Having lost finals in 1986, 1989, 1990, 1991, 1993, 2009, 2010 and 2017 since the victory against Clonakilty in 1985, there was no doubt some pressure to get over the line, but as manager Ray Keane pointed out, Robert O’Mahony was the only panellist to have been born back in 1985, so the current squad couldn’t be held responsible for the drought.
With most of them having achieved underage success with the club, there was a far more reliable form guide than the weight of history and it was clear to see on Sunday that, even when they fell five points behind in the first half, there was no sense of panic among the team.
Credit to Duhallow for coming back from three points down to level and then reducing a four-point deficit to one but another equaliser was beyond them and it was to the Barrs’ day.
It was nice to see the aforementioned Robert O’Mahony brought on in the closing minutes – if anybody deserved a county medal, it was him – and while the injury to goalkeeper Declan Murphy was a most unfortunate situation, it allowed John Kerins to come into the team. His father, of course, was the goalkeeper in 1985 and it continued a strong lineage.
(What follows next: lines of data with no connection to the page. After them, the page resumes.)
Lemma rstrip_keep (p : ascii -> bool) (c : ascii) (s : string) :
  p c = false -> Str.rstrip_by p (String c s) = String c (Str.rstrip_by p s).
Proof. intros H. simpl. destruct (Str.rstrip_by p s); now rewrite ?H. Qed.

(** The trimmed line begins with [x] when its first character that is
    not white space is [x]. *)
Lemma strip_startswith (x : ascii) (s : string) :
  Str.startswith (Str.strip s) (String x "")
  = match Str.lstrip_by Char.isspace s with
    | String c _ => Char.one x c
    | EmptyString => false
    end.
Proof.
  unfold Str.strip, Str.startswith.
  destruct (Str.lstrip_by Char.isspace s) as [| c r] eqn:E; [reflexivity |].
  rewrite (rstrip_keep _ _ _ (lstrip_head _ _ _ _ E)). simpl.
  unfold Char.one. destruct (ascii_dec x c) as [-> | Hne].
  - rewrite Ascii.eqb_refl. now destruct (Str.rstrip_by Char.isspace r).
  - symmetry. apply Ascii.eqb_neq. congruence.
Qed.

Lemma comment_line (code rest : string) :
  all_chars (none_of [Char.one "#"%char]) code = true ->
  Str.startswith (Str.strip (code ++ String "#"%char rest)) "#"
  = all_chars Char.isspace code.
Proof.
  intros H. rewrite strip_startswith.
  induction code as [| c code IH]; [reflexivity |].
  simpl in H. apply andb_true_iff in H. destruct H as [Hc H].
  cbn [append Str.lstrip_by all_chars].
  destruct (Char.isspace c) eqn:E; simpl; [now apply IH |].
  unfold none_of, any_of in Hc. simpl in Hc. rewrite orb_false_r in Hc.
  now apply negb_true_iff in Hc.
Qed.

(** X7.  S004 is reported for a line exactly when the line has a [#],
    the text before the first [#] is not white space only, and that text
    does not end with two spaces; a line without [#] and a line that is a
    comment as a whole are never reported. *)
Theorem S004_inline_comment (host : Host) (path source : string) (i : nat) (line : string) :
  nth_error (Str.splitlines source) i = Some line ->
  (reports "S004" (violations_of (SpacesBeforeCommentCheck.check host path source)) (i + 1)
   <-> exists code rest,
         line = (code ++ "#" ++ rest)%string
         /\ all_chars (none_of [Char.one "#"%char]) code = true
         /\ all_chars Char.isspace code = false
         /\ Str.endswith code "  " = false).
Proof.
  intros Hi. unfold SpacesBeforeCommentCheck.check.
  rewrite (line_rule_reports "S004" _ host path source i line
             SpacesBeforeCommentCheck_stamps Hi).
  unfold SpacesBeforeCommentCheck.check_line. split.
  - destruct (Str.contains "#" line) eqn:Hc; [| simpl; congruence].
    destruct (contains_split _ _ Hc) as (rest & Hl & Hn).
    set (code := Str.split_first "#" line) in *.
    assert (Str.startswith (Str.strip line) "#" = all_chars Char.isspace code) as Hs
      by (rewrite Hl; now apply comment_line).
    rewrite Hs. intros H. exists code, rest. repeat split; auto.
    + destruct (all_chars Char.isspace code); [simpl in H; congruence | reflexivity].
    + destruct (all_chars Char.isspace code); [simpl in H; congruence |].
      simpl in H. destruct (Str.endswith code "  "); [simpl in H; congruence | reflexivity].
  - intros (code & rest & -> & Hn & Hsp & He).
    change (code ++ "#" ++ rest)%string with (code ++ String "#"%char rest)%string.
    destruct (split_first_unique "#" code rest Hn) as [-> ->].
    rewrite (comment_line code rest Hn), Hsp, He. simpl. discriminate.
Qed.

Lemma S004_inline_comment_witness :
  reports "S004"
    (violations_of (SpacesBeforeCommentCheck.check project "f.py" "x = 1 # why")) 1
  <-> exists code rest,
        "x = 1 # why" = (code ++ "#" ++ rest)%string
        /\ all_chars (none_of [Char.one "#"%char]) code = true
        /\ all_chars Char.isspace code = false
        /\ Str.endswith code "  " = false.
Proof.
  exact (S004_inline_comment project "f.py" "x = 1 # why" 0 "x = 1 # why" eq_refl).
Defined.

(** ** S006: where it can be reported *)

Lemma truthy_iff (s : string) : Str.truthy s = true <-> s <> EmptyString.
Proof.
  destruct s; simpl; split; intros H; try discriminate; auto.
Qed.

Lemma falsy_iff (s : string) : negb (Str.truthy s) = true <-> s = EmptyString.
Proof. destruct s; simpl; split; intros H; try discriminate; auto. Qed.

Lemma item_in_range (lines : list string) (i j : nat) (line : string) :
  nth_error lines i = Some line -> j <= i ->
  nth_error lines j = Some (TwoManyBlankLinesCheck.item lines j).
Proof.
  intros Hi Hj. unfold TwoManyBlankLinesCheck.item. apply nth_error_nth'.
  assert (i < List.length lines) by (apply nth_error_Some; congruence). lia.
Qed.

Lemma fires_iff (lines : list string) (line : string) (idx : nat) :
  TwoManyBlankLinesCheck.fires lines line idx = true
  <-> 2 < idx /\ line <> EmptyString
      /\ Str.strip (TwoManyBlankLinesCheck.item lines (idx - 1)) = EmptyString
      /\ Str.strip (TwoManyBlankLinesCheck.item lines (idx - 2)) = EmptyString
      /\ Str.strip (TwoManyBlankLinesCheck.item lines (idx - 3)) = EmptyString.
Proof.
  unfold TwoManyBlankLinesCheck.fires.
  rewrite !andb_true_iff, Nat.ltb_lt, truthy_iff, !falsy_iff. tauto.
Qed.

(** X8.  S006 is reported only from the fourth line on, only for a line
    that is not empty, and only when each of the three lines before it is
    empty or white space; and it is reported for every line with a
    character that is not white space that comes after three such lines. *)
Theorem S006_after_three_blank_lines (host : Host) (path source : string) (i : nat) :
  let lines := Str.splitlines source in
  let found_here := violations_of (TwoManyBlankLinesCheck.check host path source) in
  (reports "S006" found_here (i + 1) ->
   3 <= i
   /\ exists line a b c,
        nth_error lines i = Some line /\ line <> EmptyString
        /\ nth_error lines (i - 1) = Some a /\ Str.strip a = EmptyString
        /\ nth_error lines (i - 2) = Some b /\ Str.strip b = EmptyString
        /\ nth_error lines (i - 3) = Some c /\ Str.strip c = EmptyString)
  /\ (forall line a b c,
        3 <= i ->
        nth_error lines i = Some line -> Str.strip line <> EmptyString ->
        nth_error lines (i - 1) = Some a -> Str.strip a = EmptyString ->
        nth_error lines (i - 2) = Some b -> Str.strip b = EmptyString ->
        nth_error lines (i - 3) = Some c -> Str.strip c = EmptyString ->
        reports "S006" found_here (i + 1)).
Proof.
  intros lines found_here. subst found_here. cbn [TwoManyBlankLinesCheck.check violations_of].
  fold lines. split.
  - intros (v & Hin & _ & Hl). apply blank_scan_spec in Hin.
    destruct Hin as (i' & line & Hi & Hf & ->). simpl in Hl.
    assert (i' = i) by lia. subst i'. simpl in Hf.
    apply fires_iff in Hf. destruct Hf as (H3 & Hne & Ha & Hb & Hc).
    split; [lia |].
    exists line, (TwoManyBlankLinesCheck.item lines (i - 1)),
      (TwoManyBlankLinesCheck.item lines (i - 2)),
      (TwoManyBlankLinesCheck.item lines (i - 3)).
    repeat split; auto; apply (item_in_range lines i _ line Hi); lia.
  - intros line a b c H3 Hi Hne Ha Hsa Hb Hsb Hc Hsc.
    exists (S006 path (0 + i + 1)). split; [| split; [reflexivity | simpl; lia]].
    apply blank_scan_spec. exists i, line. split; [exact Hi |]. split; [| reflexivity].
    simpl. apply fires_iff.
    assert (forall j x, nth_error lines j = Some x -> TwoManyBlankLinesCheck.item lines j = x)
      as Hitem.
    { intros j x Hj. unfold TwoManyBlankLinesCheck.item. now apply nth_error_nth. }
    rewrite (Hitem _ _ Ha), (Hitem _ _ Hb), (Hitem _ _ Hc).
    repeat split; auto; try lia. intros ->. now apply Hne.
Qed.

Lemma S006_after_three_blank_lines_witness :
  reports "S006" (violations_of (TwoManyBlankLinesCheck.check project "f.py" src_empty)) 5.
Proof.
  apply (proj2 (S006_after_three_blank_lines project "f.py" src_empty 4) "x = 1" "" "" "");
    try reflexivity; try lia; discriminate.
Defined.

(** ** S009: function names *)

Lemma search_skips (x : ascii) (l : string) (r : regex) (indent s : string) :
  forall pos,
    all_chars (fun c => negb (Char.one x c)) indent = true ->
    search_from (Cat (Lit (String x l)) r) pos (indent ++ s)%string
    = search_from (Cat (Lit (String x l)) r) (pos + String.length indent) s.
Proof.
  induction indent as [| c indent IH]; intros pos Hi.
  - simpl. now rewrite Nat.add_0_r.
  - simpl in Hi. apply andb_true_iff in Hi. destruct Hi as [Hc Hi].
    apply negb_true_iff in Hc.
    change (String c indent ++ s)%string with (String c (indent ++ s)%string).
    cbn [search_from]. unfold match_at at 1.
    rewrite run_Lit_miss by assumption.
    rewrite IH by assumption. f_equal. simpl. lia.
Qed.

Lemma all_chars_impl (p q : ascii -> bool) (s : string) :
  (forall c, p c = true -> q c = true) -> all_chars p s = true -> all_chars q s = true.
Proof.
  intros H. induction s as [| c s IH]; simpl; [reflexivity |].
  intros Hs. apply andb_true_iff in Hs. destruct Hs as [Hc Hs].
  now rewrite (H c Hc), IH.
Qed.

Lemma isspace_not_d (c : ascii) : Char.isspace c = true -> negb (Char.one "d"%char c) = true.
Proof.
  destruct c as [[] [] [] [] [] [] [] []]; vm_compute; congruence.
Qed.

Lemma identifier_not_space (c : ascii) :
  any_of [Char.word; Char.one "_"%char] c = true -> Char.isspace c = false.
Proof.
  destruct c as [[] [] [] [] [] [] [] []]; vm_compute; congruence.
Qed.

Lemma def_name_matches (c : ascii) (ws : string) (n : ascii) (name rest : string) pos :
  Char.isspace c = true -> all_chars Char.isspace ws = true ->
  any_of [Char.word; Char.one "_"%char] n = true ->
  all_chars (any_of [Char.word; Char.one "_"%char]) name = true ->
  exists whole,
    match_at DEF_NAME pos
      ("def" ++ String c (ws ++ String n (name ++ String "("%char rest)))%string
    = Some (set_group 0 whole (set_group 1 (String n name) [])).
Proof.
  intros Hc Hws Hn Hname. eexists.
  unfold match_at, DEF_NAME.
  rewrite run_Cat, run_Lit. rewrite run_Cat.
  apply plus_greedy; try assumption.
  { simpl. now rewrite (identifier_not_space n Hn). }
  rewrite run_Cat. cbn [run].
  apply plus_greedy; try assumption.
  { reflexivity. }
  cbv beta. change (Char.one "("%char "("%char) with true. cbv iota.
  match goal with
  | |- context [substring 0 (?a - ?b) (String n _)] =>
      replace (a - b) with (String.length (String n name)) by (cbn [String.length]; lia)
  end.
  change (String n (name ++ String "("%char rest)%string)
    with (String n name ++ String "("%char rest)%string.
  rewrite substring_prefix. reflexivity.
Qed.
Teams like Sarsfields, Glen Rovers and Imokilly have shown that ending a long drought can be followed by a period of sustained success and the Barrs will hope that this is the start of something special for them.
Before that, though, there is the Munster championship and a likely clash with Dr Crokes if they overcome Tipperary’s Moyle Rovers.
It will be a big test but they have scaled the highest mountain.